Collected data:
○ ○ ○ ○ ○

(** The channel of the last entry moves to the hole. *)
Lemma poll_swap_ok (n : pnet) c ch back moved mch :
  poll_inv n -> store_ n !! c = Some ch -> chans n !! fd_ ch = Some c ->
  0 <= index_ ch < zlen (fds n) - 1 -> last (fds n) = Some back ->
  (exists fd, chans n !! fd = Some moved /\ fd <> fd_ ch) ->
  store_ n !! moved = Some mch -> index_ mch = zlen (fds n) - 1 ->
  (forall e c', ~ poll_watches n (fd_ ch) e c') ->
  let n' := mkNet (mkPollPoller (mkPollerBase (delete (fd_ ch) (chans n))
                     (owner_loop_ (pbase_ (poller_ n))))
                     (swap_remove (fds n) (Z.to_nat (index_ ch))))
              (<[moved := set_index mch (index_ ch)]> (store_ n)) in
  poll_inv n' /\ forall fd' e' c', poll_watches n' fd' e' c' <-> poll_watches n fd' e' c'.
Proof.
  intros Hinv Hc Hreg Hidx Hback (mfd & Hm & Hmne) Hmch Hmidx Hw.
  pose proof Hback as Hback2. rewrite last_lookup in Hback2.
  apply (poll_removed n c ch); try done.
  - apply length_swap_remove. lia.
  - by apply same_channels_index.
  - intros fd c' ch' Hf Hne Hc'.
    destruct (pi_other n c ch fd c' ch' Hinv Hreg Hc Hf Hc' Hne) as [_ Hii].
    destruct (pi_channel n Hinv _ _ Hf) as (ch1 & p1 & E1 & F1 & G1 & L1 & P1). simplify_eq.
    pose proof (lookup_lt_Some _ _ _ L1) as Hlt.
    destruct (decide (c' = moved)) as [->|Hcm].
    + rewrite lookup_insert_eq. eexists. split; [done|]. cbn [index_ set_index].
      split; [lia|]. simplify_eq.
      rewrite (swap_remove_lookup _ _ _ back) by (done || lia). rewrite decide_True by done.
      rewrite Hmidx. rewrite <- Hback2. f_equal. lia.
    + exists ch'. rewrite lookup_insert_ne by done. split; [done|]. split; [done|].
      assert (Z.to_nat (index_ ch') <> Z.to_nat (index_ mch)) as Hjm.
      { destruct (decide (fd_ ch' = mfd)) as [E|Hfm]; [congruence|].
        destruct (pi_channel n Hinv _ _ Hm) as (ch3 & p3 & E3 & F3 & _). simplify_eq.
        by apply (pi_other n moved mch (fd_ ch') c' ch'). }
      rewrite (swap_remove_lookup _ _ _ back) by (done || lia). by rewrite decide_False.
  - intros i pfd Hi.
    assert (S i < length (fds n))%nat as Hlt.
    { apply lookup_lt_Some in Hi. rewrite length_swap_remove in Hi by lia. lia. }
    rewrite (swap_remove_lookup _ _ _ back) in Hi by (done || lia). case_decide as Hd.
    + exists mfd, moved, (set_index mch (index_ ch)). rewrite lookup_insert_eq.
      cbn [index_ set_index]. split; [done|]. split; [done|]. split; [done|]. lia.
    + destruct (pi_entry n Hinv _ _ Hi) as (fd & c' & ch' & H1 & H2 & H3).
      exists fd, c', ch'. split; [done|]. split; [intros ->; simplify_eq; lia|].
      rewrite lookup_insert_ne; [done|]. intros <-. simplify_eq. lia.
Qed.

Lemma assert_registered_ok b fd c : channels_ b !! fd = Some c -> assert_registered b fd c = Ok tt.
Proof.
  intros H. unfold assert_registered. rewrite H, !bool_decide_true; [done|done|by eexists].
Qed.

Lemma poll_update_contract (n : pnet) c ch f e :
  let b := pbase_ (poller_ n) in
  poll_inv n -> store_ n !! c = Some ch -> 0 <= fd_ ch -> f (events_ ch) = e -> 0 <= e < 2 ^ 15 ->
  (index_ ch = -1 /\ channels_ b !! fd_ ch = None /\ Z.of_nat (size (channels_ b)) < 2 ^ 31 - 1)
  \/ (channels_ b !! fd_ ch = Some c /\ (e <> 0 \/ poll_watches n (fd_ ch) (events_ ch) c)) ->
  exists n', change_events f (owner_loop_ b) c n = Ok n' /\ poll_inv n' /\
    pbase_ (poller_ n') = mkPollerBase (<[fd_ ch := c]> (channels_ b)) (owner_loop_ b) /\
    same_channels (<[c := set_events ch e]> (store_ n)) (store_ n') /\
    forall fd' e' c', poll_watches n' fd' e' c' <->
      if decide (fd' = fd_ ch)
      then c' = c /\ e' = e /\ (e <> 0 \/ channels_ b !! fd_ ch = None)
      else poll_watches n fd' e' c'.
Proof.
  intros b Hinv Hc Hfd Hf He Hcase. unfold change_events, deref, Update.
  rewrite Hc, bind_Ok, Hf. cbn [UpdateChannel poll_poller]. unfold poll_UpdateChannel, deref.
  cbn [poller_ store_]. fold b.
  rewrite AssertInLoopThread_own, bind_Ok, lookup_insert_eq, bind_Ok.
  cbn [index_ fd_ events_ set_events]. rewrite (swrap_small 16) by lia.
  destruct (pi_size n Hinv) as [Hs1 Hs2].
  destruct Hcase as [(Hidx & Hnone & Hsz)|[Hreg Hw]].
  - rewrite Hidx. cbn [Z.ltb Z.compare]. rewrite bool_decide_true by done. cbn [assert_].
    rewrite bind_Ok. cbn [pfd_fd]. rewrite insert_insert_eq.
    replace (s32 (zlen (fds n ++ [mkPollfd (fd_ ch) e 0])) - 1) with (zlen (fds n)).
    2:{ unfold b in Hsz. rewrite length_app. simpl. rewrite swrap_small by lia. lia. }
    destruct (poll_add_ok n c ch e) as [H1 H2]; [done..|].
    eexists. split; [reflexivity|]. split; [exact H1|]. split; [done|]. split.
    + intros c'. cbn [store_]. destruct (decide (c = c')) as [<-|Hcc].
      * rewrite !lookup_insert_eq. reflexivity.
      * rewrite !lookup_insert_ne by done. reflexivity.
    + intros fd' e' c'. etransitivity; [apply H2|].
      destruct (decide (fd' = fd_ ch)); naive_solver.
  - destruct (pi_channel n Hinv _ _ Hreg) as (ch1 & p1 & E1 & F1 & G1 & L1 & P1). simplify_eq.
    pose proof (lookup_lt_Some _ _ _ L1) as Hlt.
    rewrite (proj2 (Z.ltb_ge _ _)) by lia. rewrite assert_registered_ok by done.
    rewrite bind_Ok. rewrite swrap_small by lia.
    rewrite (proj2 (Z.leb_le _ _)), (proj2 (Z.ltb_lt _ _)) by lia. cbn [andb assert_].
    rewrite bind_Ok, L1.
    assert ((pfd_fd p1 =? fd_ ch) || (pfd_fd p1 =? - fd_ ch - 1) = true) as ->.
    { destruct P1 as (_ & _ & _ & [->|[-> _]]); rewrite ?Z.eqb_refl; [done|by rewrite orb_true_r]. }
    cbn [assert_]. rewrite bind_Ok.
    destruct (poll_change_ok n c ch (f (events_ ch)) _ Hinv Hc He Hreg eq_refl) as [H1 H2].
    eexists. split; [reflexivity|]. split; [exact H1|]. split.
    { simpl. rewrite insert_id by done. unfold b. by destruct (pbase_ (poller_ n)). }
    split; [done|].
    intros fd' e' c'. etransitivity; [apply H2|]. unfold b in *. destruct (decide (fd' = fd_ ch)); naive_solver.
Qed.

Lemma poll_remove_contract (n : pnet) c ch :
  let b := pbase_ (poller_ n) in
  poll_inv n -> store_ n !! c = Some ch -> channels_ b !! fd_ ch = Some c ->
  events_ ch = 0 -> (forall e c', ~ poll_watches n (fd_ ch) e c') ->
  exists n', Remove (owner_loop_ b) c n = Ok n' /\ poll_inv n' /\
    pbase_ (poller_ n') = mkPollerBase (delete (fd_ ch) (channels_ b)) (owner_loop_ b) /\
    same_channels (store_ n) (store_ n') /\
    forall fd' e' c', poll_watches n' fd' e' c' <-> poll_watches n fd' e' c'.
Proof.
  intros b Hinv Hc Hreg Hz Hw. destruct (pi_size n Hinv) as [Hs1 Hs2].
  destruct (pi_channel n Hinv _ _ Hreg) as (ch1 & p1 & E1 & F1 & G1 & L1 & P1).
  rewrite Hc in E1. injection E1 as <-. pose proof (lookup_lt_Some _ _ _ L1) as Hlt.
  assert (pfd_fd p1 = - fd_ ch - 1 /\ pfd_events p1 = events_ ch) as [Hp1 Hp2].
  { destruct P1 as (_ & _ & He & [Hp|[Hp _]]); [|done].
    destruct (Hw (events_ ch) c). split; [done|]. by exists ch, p1. }
  unfold Remove. cbn [RemoveChannel poll_poller]. unfold poll_RemoveChannel, deref.
  fold b. rewrite AssertInLoopThread_own, bind_Ok, Hc, bind_Ok, assert_registered_ok, bind_Ok by done.
  unfold IsNoneEvent. rewrite Hz. cbn [Z.eqb kNoneEvent assert_]. rewrite bind_Ok.
  rewrite swrap_small by lia.
  rewrite (proj2 (Z.leb_le _ _)), (proj2 (Z.ltb_lt _ _)) by lia. cbn [andb assert_].
  rewrite bind_Ok, L1, Hp1, Hp2, Hz, !Z.eqb_refl. cbn [andb assert_]. rewrite bind_Ok.
  rewrite uwrap_small by lia. destruct (Z.eqb_spec (index_ ch) (zlen (fds n) - 1)) as [Hi|Hi].
  - destruct (poll_pop_ok n c ch Hinv Hc Hreg Hi Hw) as [H1 H2].
    eexists. split; [reflexivity|]. split; [exact H1|]. by split.
  - destruct (last (fds n)) as [back|] eqn:Hback.
    2:{ apply last_None in Hback. rewrite Hback in Hlt. simpl in Hlt. lia. }
    pose proof Hback as Hb2. rewrite last_lookup in Hb2.
    destruct (pi_entry n Hinv _ _ Hb2) as (mfd & moved & mch & M1 & M2 & M3).
    destruct (pi_channel n Hinv _ _ M1) as (mch1 & p2 & E2 & F2 & G2 & L2 & P2).
    rewrite M2 in E2. injection E2 as <-. rewrite M3, Nat2Z.id, Hb2 in L2. injection L2 as <-.
    assert (mfd <> fd_ ch) as Hmne.
    { intros ->. unfold b in Hreg. simplify_eq. lia. }
    assert ((if pfd_fd back <? 0 then - pfd_fd back - 1 else pfd_fd back) = mfd) as ->.
    { destruct P2 as (? & _ & _ & [->|[-> _]]); destruct (Z.ltb_spec (fd_ mch) 0);
        destruct (Z.ltb_spec (- fd_ mch - 1) 0); lia. }
    rewrite lookup_delete_ne by done. unfold b. rewrite M1, M2, bind_Ok.
    destruct (poll_swap_ok n c ch back moved mch Hinv Hc Hreg) as [H1 H2];
      [lia|done|by exists mfd|done|lia|done|].
    eexists. split; [reflexivity|]. split; [exact H1|]. split; [done|]. split; [|exact H2].
    by apply same_channels_index.
Qed.

Lemma poll_fresh_contract (n : pnet) c ch :
  poll_inv n -> (forall fd, chans n !! fd <> Some c) ->
  let n' := mkNet (poller_ n) (<[c := ch]> (store_ n)) in
  poll_inv n' /\ forall fd' e' c', poll_watches n' fd' e' c' <-> poll_watches n fd' e' c'.
Proof.
  intros [H1 H2 H3] Hfresh n'.
  assert (Hne : forall fd c', chans n !! fd = Some c' -> <[c := ch]> (store_ n) !! c' = store_ n !! c').
  { intros fd c' Hf. apply lookup_insert_ne. intros <-. by apply (Hfresh fd). }
  split; [split; simpl|].
  - intros fd c' Hf. rewrite (Hne fd c' Hf). by apply H1.
  - intros i pfd Hi. destruct (H2 i pfd Hi) as (fd & c' & ch' & G1 & G2 & G3).
    exists fd, c', ch'. by rewrite (Hne fd c' G1).
  - done.
  - intros fd e c'. unfold poll_watches, n'. cbn [poller_ store_].
    split; intros [Hf Hr]; (split; [exact Hf|]); by rewrite (Hne fd c' Hf) in *.
Qed.

Lemma pollpoller_contract : poller_contract CB PollPoller poll_inv poll_watches.
Proof.
  split; cbn [base poll_poller];
    [apply poll_update_contract|apply poll_remove_contract|apply poll_fresh_contract].
Qed.

End PollOk.

(** C15: PollPoller meets the same contract.  The vector given to poll(2) and the
    channels stay in step: every registered channel has the one entry its index
    says, with its events, and the descriptor is negated when there are none;
    removing a channel moves the last entry into the hole and updates that
    channel's index; no assertion fails, no index is out of range. *)
Theorem PollPoller_refines (CB : Type) :
  poller_contract CB PollPoller poll_inv poll_watches /\
  forall loop store, poll_inv (mkNet (PollPoller_new loop) store : net CB _).
Proof. split; [apply pollpoller_contract|]. intros loop store. by split. Qed.

#[export] Instance poll_poller_contract CB : PollerContract CB PollPoller :=
  {| net_contract := pollpoller_contract |}.

(** ** Poll *)

Section EpollPoll.
Context {CB K : Type}.

(** [revents_] of a channel after the reported events were stored in turn. *)
Fixpoint fill_store (l : list (Z * Z)) (store : gmap Z (Channel CB)) : gmap Z (Channel CB) :=
  match l with
  | [] => store
  | (ev, c) :: l => fill_store l (alter (fun ch => set_revents ch ev) c store)
  end.

Lemma epoll_fill_ok l active (store : gmap Z (Channel CB)) :
  Forall (fun p : Z * Z => 0 <= fst p < 2 ^ 31 /\ is_Some (store !! snd p)) l ->
  epoll_fill l active store = Ok (active ++ l.*2, fill_store l store).
Proof.
  revert active store. induction l as [|[ev c] l IH]; intros active store Hl.
  - by rewrite app_nil_r.
  - apply Forall_cons in Hl as [[Hev [ch Hc]] Hl]. cbn [fst snd] in *.
    cbn [epoll_fill]. unfold deref. rewrite Hc, bind_Ok, swrap_small by lia.
    assert (<[c := set_revents ch ev]> store = alter (fun ch => set_revents ch ev) c store) as ->.
    { apply map_eq. intros c'. destruct (decide (c = c')) as [<-|Hne].
      - by rewrite lookup_insert_eq, lookup_alter_eq, Hc.
      - by rewrite lookup_insert_ne, lookup_alter_ne. }
    rewrite IH.
    + cbn [fmap list_fmap snd fill_store]. by rewrite <- app_assoc.
    + eapply Forall_impl; [exact Hl|]. intros [ev' c'] [? [ch' Hc']]. split; [done|].
      simpl in *. destruct (decide (c = c')) as [<-|Hne].
      * rewrite lookup_alter_eq, Hc'. by eexists.
      * rewrite lookup_alter_ne by done. by eexists.
Qed.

○ ○ ○ ○ ○

EXERCISE: Taking the entries above, write out exactly the lines starting with the line containing "let n' := mkNet (poller_" and going on through the line containing "End PollOk.", both included, and nothing else.

RESULT:
  let n' := mkNet (poller_ n) (<[c := ch]> (store_ n)) in
  poll_inv n' /\ forall fd' e' c', poll_watches n' fd' e' c' <-> poll_watches n fd' e' c'.
Proof.
  intros [H1 H2 H3] Hfresh n'.
  assert (Hne : forall fd c', chans n !! fd = Some c' -> <[c := ch]> (store_ n) !! c' = store_ n !! c').
  { intros fd c' Hf. apply lookup_insert_ne. intros <-. by apply (Hfresh fd). }
  split; [split; simpl|].
  - intros fd c' Hf. rewrite (Hne fd c' Hf). by apply H1.
  - intros i pfd Hi. destruct (H2 i pfd Hi) as (fd & c' & ch' & G1 & G2 & G3).
    exists fd, c', ch'. by rewrite (Hne fd c' G1).
  - done.
  - intros fd e c'. unfold poll_watches, n'. cbn [poller_ store_].
    split; intros [Hf Hr]; (split; [exact Hf|]); by rewrite (Hne fd c' Hf) in *.
Qed.

Lemma pollpoller_contract : poller_contract CB PollPoller poll_inv poll_watches.
Proof.
  split; cbn [base poll_poller];
    [apply poll_update_contract|apply poll_remove_contract|apply poll_fresh_contract].
Qed.

End PollOk.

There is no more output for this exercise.